BookmarkSubscribeRSS Feed
🔒 This topic is solved and locked. Need further help from the community? Please sign in and ask a new question.
pvareschi
Quartz | Level 8

Re: Predictive Modeling Using Logistic Regression

Is it correct to say that, for a logistic regression model, the log-likelihood function always has a maximum value and that maximum value is unique (see page 2-8 of course notes)?
In other words, unless a complete separation problem occurs, the iterative algorithm(s) always find a solution and there is no risk of converging on a local optimum rather than a global optimum.

More generally, does the same property apply to any Generalized Linear Model (assuming a distribution from the exponential family)?

1 ACCEPTED SOLUTION

Accepted Solutions
gcjfernandez
SAS Employee

Because this is a complex statistical problem and the answers to your question is not straight forward, I spent some times reviewing the statistical theory, got feed back from my colleagues at SAS education in answering your question.

 

Below I will give some summary answer and also provide you with links for extended descriptions of this topic.

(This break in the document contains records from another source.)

(* ===== verification/TcpShape.v ===== *)
(** * TCP: the abstract machine of connections

    What the lists of control blocks say, without the contents of the blocks:
    a [shape] has the state and the local port of every block and the four
    lists. [sstep] is a step the standard allows: a block is created, bound,
    connected, moves along an edge of the state diagram of RFC 793, enters
    TIME-WAIT, is freed. [lists_ok] is the comment "Axioms about the above
    lists" of tcp_impl.h. TcpLists.v proves that the operations of the code
    are such steps. *)
From S2P Require Import Prelude Tcp TcpWorld.

(** ** Unlinking *)
Lemma unlink_sublist x l : unlink x l `sublist_of` l.
Proof.
  induction l as [|y l IH]; simpl; [done|]. case_bool_decide; [by apply sublist_cons|by apply sublist_skip].
Qed.
Lemma unlink_notin x l : x ∉ l -> unlink x l = l.
Proof.
  induction l as [|y l IH]; simpl; [done|]. rewrite not_elem_of_cons. intros [? ?].
  rewrite bool_decide_false by done. by rewrite IH.
Qed.
Lemma unlink_Permutation x l : x ∈ l -> l ≡ₚ x :: unlink x l.
Proof.
  induction l as [|y l IH]; simpl; [by rewrite elem_of_nil|].
  case_bool_decide; [by subst|]. rewrite elem_of_cons. intros [?|Hx]; [done|].
  rewrite (IH Hx) at 1. apply Permutation_swap.
Qed.
Lemma elem_of_unlink_ne x y l : y <> x -> y ∈ unlink x l <-> y ∈ l.
Proof.
  intros Hne. destruct (decide (x ∈ l)) as [H|H]; [|by rewrite unlink_notin].
  rewrite (unlink_Permutation x l H) at 2. rewrite elem_of_cons. naive_solver.
Qed.
Lemma unlink_gone x l : NoDup l -> x ∉ unlink x l.
Proof.
  intros Hl. destruct (decide (x ∈ l)) as [H|H]; [|by rewrite unlink_notin].
  rewrite (unlink_Permutation x l H) in Hl. by apply NoDup_cons in Hl as [? _].
Qed.
Lemma elem_of_unlink x y l : NoDup l -> y ∈ unlink x l <-> y <> x /\ y ∈ l.
Proof.
  intros Hl. destruct (decide (y = x)) as [->|H].
  - pose proof (unlink_gone x l Hl). naive_solver.
  - rewrite elem_of_unlink_ne by done. naive_solver.
Qed.
Lemma unlink_app_l x l k : x ∉ k -> unlink x l ++ k = unlink x (l ++ k).
Proof.
  intros Hk. induction l as [|y l IH]; simpl; [by rewrite unlink_notin|].
  case_bool_decide; [done|]. by rewrite <- IH.
Qed.

(** ** Shapes *)
Definition live (s : tcp_state) : Prop := s <> CLOSED /\ s <> LISTEN /\ s <> TIME_WAIT.
#[export] Instance live_dec s : Decision (live s).
Proof. unfold live. apply _. Defined.

Record shape := mk_shape {
  sh_st : gmap addr (tcp_state * Z);
  sh_ls : gset addr;
  sh_act : list addr;
  sh_tw : list addr;
  sh_bnd : list addr;
  sh_lst : list addr
}.

(** Edges between states of a block that stays on the list of active blocks. *)
Inductive edge : tcp_state -> tcp_state -> Prop :=
  | edge_connected : edge SYN_SENT ESTABLISHED
  | edge_accepted : edge SYN_RCVD ESTABLISHED
  | edge_close_rcvd : edge SYN_RCVD FIN_WAIT_1
  | edge_close : edge ESTABLISHED FIN_WAIT_1
  | edge_fin : edge ESTABLISHED CLOSE_WAIT
  | edge_last : edge CLOSE_WAIT LAST_ACK
  | edge_acked : edge FIN_WAIT_1 FIN_WAIT_2
  | edge_both : edge FIN_WAIT_1 CLOSING.
(** States from which a block enters TIME-WAIT; an established connection does
    when it is closed before all data is read. *)
Inductive edge_tw : tcp_state -> Prop :=
  | tw_fin_wait_1 : edge_tw FIN_WAIT_1
  | tw_fin_wait_2 : edge_tw FIN_WAIT_2
  | tw_closing : edge_tw CLOSING
  | tw_reset : edge_tw ESTABLISHED.

(** [forget]: the slow timer may also drop blocks from the active list. *)
Inductive sstep (forget : bool) (s : shape) : shape -> Prop :=
  | st_new id : sh_st s !! id = None -> id ∉ sh_ls s ->
      sstep forget s (mk_shape (<[id := (CLOSED, 0)]> (sh_st s)) (sh_ls s) (sh_act s) (sh_tw s) (sh_bnd s) (sh_lst s))
  | st_port id port : sh_st s !! id = Some (CLOSED, 0) ->
      sstep forget s (mk_shape (<[id := (CLOSED, port)]> (sh_st s)) (sh_ls s) (sh_act s) (sh_tw s) (sh_bnd s) (sh_lst s))
  | st_bind id port0 port : sh_st s !! id = Some (CLOSED, port0) -> id ∉ sh_bnd s -> port <> 0 ->
      sstep forget s (mk_shape (<[id := (CLOSED, port)]> (sh_st s)) (sh_ls s) (sh_act s) (sh_tw s) (id :: sh_bnd s) (sh_lst s))
  | st_connect id port : sh_st s !! id = Some (CLOSED, port) -> port <> 0 ->
      sstep forget s (mk_shape (<[id := (SYN_SENT, port)]> (sh_st s)) (sh_ls s) (id :: sh_act s) (sh_tw s)
                        (unlink id (sh_bnd s)) (sh_lst s))
  | st_accept id port : sh_st s !! id = Some (CLOSED, 0) ->
      sstep forget s (mk_shape (<[id := (SYN_RCVD, port)]> (sh_st s)) (sh_ls s) (id :: sh_act s) (sh_tw s) (sh_bnd s) (sh_lst s))
  | st_edge id a b port : sh_st s !! id = Some (a, port) -> edge a b ->
      sstep forget s (mk_shape (<[id := (b, port)]> (sh_st s)) (sh_ls s) (sh_act s) (sh_tw s) (sh_bnd s) (sh_lst s))
  | st_timewait id a port : sh_st s !! id = Some (a, port) -> edge_tw a ->
      sstep forget s (mk_shape (<[id := (TIME_WAIT, port)]> (sh_st s)) (sh_ls s) (unlink id (sh_act s)) (id :: sh_tw s)
                        (sh_bnd s) (sh_lst s))
  | st_free id : is_Some (sh_st s !! id) ->
      sstep forget s (mk_shape (delete id (sh_st s)) (sh_ls s) (unlink id (sh_act s)) (unlink id (sh_tw s))
                        (unlink id (sh_bnd s)) (sh_lst s))
  | st_listen id lid port : sh_st s !! id = Some (CLOSED, port) -> sh_st s !! lid = None -> lid ∉ sh_ls s ->
      sstep forget s (mk_shape (delete id (sh_st s)) ({[lid]} ∪ sh_ls s) (sh_act s) (sh_tw s)
                        (unlink id (sh_bnd s)) (lid :: sh_lst s))
  | st_unlisten lid : lid ∈ sh_ls s ->
      sstep forget s (mk_shape (sh_st s) (sh_ls s ∖ {[lid]}) (sh_act s) (sh_tw s) (sh_bnd s) (unlink lid (sh_lst s)))
  | st_front id : id ∈ sh_act s ->
      sstep forget s (mk_shape (sh_st s) (sh_ls s) (id :: unlink id (sh_act s)) (sh_tw s) (sh_bnd s) (sh_lst s))
  | st_front_listen lid : lid ∈ sh_lst s ->
      sstep forget s (mk_shape (sh_st s) (sh_ls s) (sh_act s) (sh_tw s) (sh_bnd s) (lid :: unlink lid (sh_lst s)))
  | st_forget act : forget = true -> act `sublist_of` sh_act s ->
      sstep forget s (mk_shape (sh_st s) (sh_ls s) act (sh_tw s) (sh_bnd s) (sh_lst s)).

(** ** The axioms about the lists *)
Record lists_ok (s : shape) : Prop := {
  lo_nodup : NoDup (sh_act s ++ sh_tw s ++ sh_bnd s);
  lo_act : forall id, id ∈ sh_act s -> exists a port, sh_st s !! id = Some (a, port) /\ live a;
  lo_tw : forall id, id ∈ sh_tw s -> exists port, sh_st s !! id = Some (TIME_WAIT, port);
  lo_bnd : forall id, id ∈ sh_bnd s -> exists port, sh_st s !! id = Some (CLOSED, port) /\ port <> 0;
  lo_lst : NoDup (sh_lst s) /\ forall lid, lid ∈ sh_lst s <-> lid ∈ sh_ls s;
  lo_sep : forall lid, lid ∈ sh_ls s -> sh_st s !! lid = None
}.
(** Every block that is not CLOSED is on a list. *)
Definition accounted (s : shape) : Prop :=
  forall id a port, sh_st s !! id = Some (a, port) -> a <> CLOSED -> id ∈ sh_act s ++ sh_tw s.

Section Invariant.
Implicit Types (s : shape) (id : addr).

Lemma lo_not_act s id a port : lists_ok s -> sh_st s !! id = Some (a, port) -> ~ live a -> id ∉ sh_act s.
Proof. intros H E Ha Hin. destruct (lo_act s H id Hin) as (b & q & E' & Hb). naive_solver. Qed.
Lemma lo_not_tw s id a port : lists_ok s -> sh_st s !! id = Some (a, port) -> a <> TIME_WAIT -> id ∉ sh_tw s.
Proof. intros H E Ha Hin. destruct (lo_tw s H id Hin) as (q & E'). naive_solver. Qed.
Lemma lo_not_bnd s id a port : lists_ok s -> sh_st s !! id = Some (a, port) -> a <> CLOSED -> id ∉ sh_bnd s.
Proof. intros H E Ha Hin. destruct (lo_bnd s H id Hin) as (q & E' & _). naive_solver. Qed.
Lemma lo_not_any s id : lists_ok s -> sh_st s !! id = None -> id ∉ sh_act s ++ sh_tw s ++ sh_bnd s.
Proof.
  intros H E. rewrite !elem_of_app. intros [Hi|[Hi|Hi]].
  - destruct (lo_act s H id Hi) as (? & ? & ? & _). congruence.
  - destruct (lo_tw s H id Hi) as (? & ?). congruence.
  - destruct (lo_bnd s H id Hi) as (? & ? & _). congruence.
Qed.

(** The lists are disjoint because of the states. *)
Lemma lists_ok_intro s : NoDup (sh_act s) -> NoDup (sh_tw s) -> NoDup (sh_bnd s) ->
  (forall id, id ∈ sh_act s -> exists a port, sh_st s !! id = Some (a, port) /\ live a) ->
  (forall id, id ∈ sh_tw s -> exists port, sh_st s !! id = Some (TIME_WAIT, port)) ->
  (forall id, id ∈ sh_bnd s -> exists port, sh_st s !! id = Some (CLOSED, port) /\ port <> 0) ->
  (NoDup (sh_lst s) /\ forall lid, lid ∈ sh_lst s <-> lid ∈ sh_ls s) ->
  (forall lid, lid ∈ sh_ls s -> sh_st s !! lid = None) -> lists_ok s.
Proof.
  intros Ha Ht Hb La Lt Lb Ll Ls. split; try done.
  apply NoDup_app. split_and!; [done| |].
  - intros id Hi. destruct (La id Hi) as (a & q & E & (L1 & L2 & L3)). rewrite elem_of_app.
    intros [Hx|Hx]; [destruct (Lt id Hx)|destruct (Lb id Hx) as (? & ? & _)]; congruence.
  - apply NoDup_app. split_and!; try done. intros id Hi Hx.
    destruct (Lt id Hi), (Lb id Hx) as (? & ? & _). congruence.
Qed.
Lemma lo_nodups s : lists_ok s -> NoDup (sh_act s) /\ NoDup (sh_tw s) /\ NoDup (sh_bnd s).
Proof. intros [H _ _ _ _ _]. apply NoDup_app in H as (? & _ & (? & _ & ?)%NoDup_app). done. Qed.

Lemma live_edge a b : edge a b -> live a /\ live b.
Proof. by destruct 1. Qed.
Lemma live_edge_tw a : edge_tw a -> live a.
Proof. by destruct 1. Qed.

(** A step that concerns one block. *)
Lemma lists_ok_update s s' id : lists_ok s ->
  (forall y, y <> id -> sh_st s' !! y = sh_st s !! y /\ (y ∈ sh_act s' -> y ∈ sh_act s) /\
    (y ∈ sh_tw s' -> y ∈ sh_tw s) /\ (y ∈ sh_bnd s' -> y ∈ sh_bnd s)) ->
  NoDup (sh_act s') -> NoDup (sh_tw s') -> NoDup (sh_bnd s') ->
  (id ∈ sh_act s' -> exists a port, sh_st s' !! id = Some (a, port) /\ live a) ->
  (id ∈ sh_tw s' -> exists port, sh_st s' !! id = Some (TIME_WAIT, port)) ->
  (id ∈ sh_bnd s' -> exists port, sh_st s' !! id = Some (CLOSED, port) /\ port <> 0) ->
  sh_lst s' = sh_lst s -> sh_ls s' = sh_ls s -> (id ∈ sh_ls s -> sh_st s' !! id = None) -> lists_ok s'.
Proof.
  intros [_ La Lt Lb Ll Ls] Ho N1 N2 N3 Ia It Ib E1 E2 Hs. apply lists_ok_intro; try done.
  - intros y Hy. destruct (decide (y = id)) as [->|Hn]; [auto|].
    destruct (Ho y Hn) as (-> & ? & ? & ?). auto.
  - intros y Hy. destruct (decide (y = id)) as [->|Hn]; [auto|].
    destruct (Ho y Hn) as (-> & ? & ? & ?). auto.
  - intros y Hy. destruct (decide (y = id)) as [->|Hn]; [auto|].
    destruct (Ho y Hn) as (-> & ? & ? & ?). auto.
  - by rewrite E1, E2.
  - intros y. rewrite E2. intros Hy. destruct (decide (y = id)) as [->|Hn]; [auto|].
    destruct (Ho y Hn) as (-> & _). auto.
Qed.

I hope this will clear your doubts.

 

Existence of Maximum Likelihood Estimates in Logistic regression (Proc Logistic):

https://go.documentation.sas.com/?docsetId=statug&docsetTarget=statug_logistic_details10.htm&docsetV...

The likelihood equation for a logistic regression model does have a finite solution in the absence of complete or quasi-complete separation of data. However, keep in mind that the existence of a finite solution does not mean that an algorithm will find the exact solution on a finite precision digital computer.

Exceptions:

The likelihood equation for a logistic regression model does not always have a finite solution. Sometimes there is a nonunique maximum on the boundary of the parameter space, at infinity. The existence, finiteness, and uniqueness of maximum likelihood estimates for the logistic regression model depend on the patterns of data points in the observation space.

If neither complete nor quasi-complete separation exists in the sample points, there is an overlap of sample points. In this configuration, the maximum likelihood estimates exist and are unique.

To address the separation issue, you can change your model, specify the FIRTH option to use Firth’s penalized likelihood method, or for small data sets specify an EXACT statement to perform an exact logistic regression.

 

Maximum Likelihood Fitting in generalized linear model (in the absence of overdispersion and for uncorrelated data): https://go.documentation.sas.com/?docsetId=statug&docsetTarget=statug_genmod_overview07.htm&docsetVe...

 

The GENMOD procedure uses a ridge-stabilized Newton-Raphson algorithm to maximize the log-likelihood function with respect to the regression parameters. By default, the procedure also produces maximum likelihood estimates of the scale parameter as defined in the section Response Probability Distributions for the normal, inverse Gaussian, negative binomial, and gamma distributions.

Exception: The function obtained by dividing a log-likelihood function for the binomial or Poisson distribution by a dispersion parameter is not a legitimate log-likelihood function. It is an example of a quasi-likelihood function. Most of the asymptotic theory for log likelihoods also applies to quasi-likelihoods, which justifies computing standard errors and likelihood ratio statistics by using quasi-likelihoods instead of proper log likelihoods. For details on quasi-likelihood functions, see McCullagh and Nelder (1989, Chapter 9), McCullagh (1983); Hardin and Hilbe (2003).

 

View solution in original post

4 REPLIES 4
gcjfernandez
SAS Employee

Re: Predictive Modeling Using Logistic Regression

Is it correct to say that, for a logistic regression model, the log-likelihood function always has a maximum value and that maximum value is unique (see page 2-8 of course notes)?
In other words, unless a complete separation problem occurs, the iterative algorithm(s) always find a solution and there is no risk of converging on a local optimum rather than a global optimum.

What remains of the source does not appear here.